As our goal was to use this material educationally, we now needed to make it easy for a beginner—whether in papercraft or electronics—to try it out. We created a toolkit, dubbed LiqMetCraft. This consists of all the required materials, plus a browser-based software tool that lets the user select or create designs and then gives guidance on physical construction.

We created three versions of LiqMetCraft. The first is based on Chinese papercraft in which a piece of paper is folded into a fanlike segment and then cut to create a radially symmetric design. We provided circles of paper with a doughnot-shape impregnated region, with an untreated region that created a gap in the donut. We attached positive and negative terminals to either side of the gap. The user could specify in the software how many times they wanted to fold the disk and then draw potential cuts, receiving immediate feedback on what the unfolded disk would look like, as well as guidance on how to place LEDs.

A diagram illustrating the primary steps of making and applying the liquid metal mixture. To make our paper sample, isopropanol and liquid metal are mixed in specific ratios while being cooled by an ice bath.
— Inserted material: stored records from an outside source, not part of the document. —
(** [overflow].  The test [if (traits_type::not_eof(c))] is a test of an
    integer: it fails for [eof] and for 0, the NUL character.  Its
    [this->xsputn(&cc, 1)] is the inherited [std::basic_streambuf::xsputn]
    for one character: the character goes into the put area when there is
    room, and to [overflow] again when there is none.  [fuel] bounds the
    depth of that recursion; [None] means the recursion is deeper. *)
Fixpoint overflow {T} `{filter_streambuf T} (fuel : nat) (t : T) (c : Z)
  : option (result (T * Z)) :=
  match fuel with
  | O => None
  | S fuel' =>
      match sync t with
      | Fault => Some Fault
      | Ok (t1, r) =>
          if (r <? 0)%Z then Some (Ok (t1, eof))
          else if (not_eof c =? 0)%Z
          then Some (Ok (t1, to_int_type (int_to_char c)))
          else
            let cc := int_to_char c in
            let b := base t1 in
            if (pptr b <? sizeof_obuf b)%nat
            then Some (Ok (set_base t1 (put_here b cc), to_int_type cc))
            else
              match overflow fuel' t1 (to_int_type cc) with
              | None => None
              | Some Fault => Some Fault
              | Some (Ok (t2, _)) => Some (Ok (t2, to_int_type cc))
              end
      end
  end.

(** The inherited [sputc] on the chaining buffer. *)
Definition put_char {T} `{filter_streambuf T} (fuel : nat) (t : T)
    (c : char_type) : option (result (T * Z)) :=
  let b := base t in
  if (pptr b <? sizeof_obuf b)%nat
  then Some (Ok (set_base t (put_here b c), to_int_type c))
  else overflow fuel t (to_int_type c).

(** The inherited [xsputn] on the chaining buffer: [sputc] character by
    character, stopping at the first [eof]. *)
Fixpoint put_chars {T} `{filter_streambuf T} (fuel : nat) (t : T)
    (l : list char_type) : option (result (T * nat)) :=
  match l with
  | [] => Some (Ok (t, 0%nat))
  | c :: rest =>
      match put_char fuel t c with
      | None => None
      | Some Fault => Some Fault
      | Some (Ok (t1, r)) =>
          if (r =? eof)%Z then Some (Ok (t1, 0%nat))
          else
            match put_chars fuel t1 rest with
            | None => None
            | Some Fault => Some Fault
            | Some (Ok (t2, n)) => Some (Ok (t2, S n))
            end
      end
  end.

(** [underflow].  [filter_read] is virtual: [read] is the override in
    force, called on the member [ibuf] from position 8. *)
Definition underflow {T} `{filter_streambuf T} (read : T -> result (T * Z))
    (t : T) : result (T * Z) :=
  ' (t1, n) <- read t ;;
  if (n <? 0)%Z then Ok (t1, eof)
  else
    let b := setg (base t1) 8 (8 + Z.to_nat n) in
    if (n =? 0)%Z then Ok (set_base t1 b, eof)
    else Ok (set_base t1 b, to_int_type (nth 8 (ibuf b) nul)).

(** [underflow] of the chaining buffer itself: the base class's
    [filter_read] is the one in force. *)
Definition base_underflow (b : basic_filter_streambuf)
  : result (basic_filter_streambuf * Z) :=
  underflow (fun t => filter_read t 8 (sizeof_ibuf t - 8)) b.

(** The destructor: [sync()], its result dropped. *)
Definition destroy (b : basic_filter_streambuf) : result basic_filter_streambuf :=
  ' (b1, _) <- sync b ;; Ok b1.

End Exp.

(** ** The indent filter on the chaining buffer *)

Module FmtChain.

Record basic_fmtstreambuf := {
  filter_streambuf_base : Exp.basic_filter_streambuf;
  indent_increment : N;
  at_start_of_line : bool;
  indent_level : N;
  locale : char_type -> bool
}.

Definition next (f : basic_fmtstreambuf) : pointer :=
  Exp.next (filter_streambuf_base f).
Sonic waves are used to ensure the liquid metal breaks up into microscopic droplets. The mixture is then applied via airbrush, while stencils prevent some areas being covered for different papercraft templates. James Provost

The second version of LiqMetCraft was based on origami. We supplied rectangular pieces of paper with two conductive regions separated by a border down the middle. The software tool provided templates for 12 origami designs, with step-by-step instructions for folding them. Once the project was completed, the user could add components, such as a motor, by taping them to the folds.

The final version supported 3D paper model making. In this case, the initial paper supplied was a rectangle with an untreated rectangular central area. By cutting this paper in half and then further cutting the halves into patterns separated by a spacer, the user could make various self-standing models. The software allowed the user to draw a pattern on screen, and then have a cutting machine produce a template for cutting the impregnated paper.

We had 42 participants, evenly divided into three groups, try out the different versions. All found it easy to use, and we were pleasantly surprised that some participants moved beyond the supplied designs to their own creations.

For full details of the current process, see our open access LiqMetCraft research paper published in CHI ‘26: Proceedings of the 2026 CHI Conference on Human Factors in Computing Systems. In the future, we plan to try different substrates for the impregnating solution, as well as explore further types of papercraft, such as pop-up books. We’re also interested in developing ways to use the material to support inputs as well as outputs by constructing switches and potentiometers directly out of the material. Imagine traditional papercraft creations becoming interactive devices!

This article appears in the July 2026 print issue.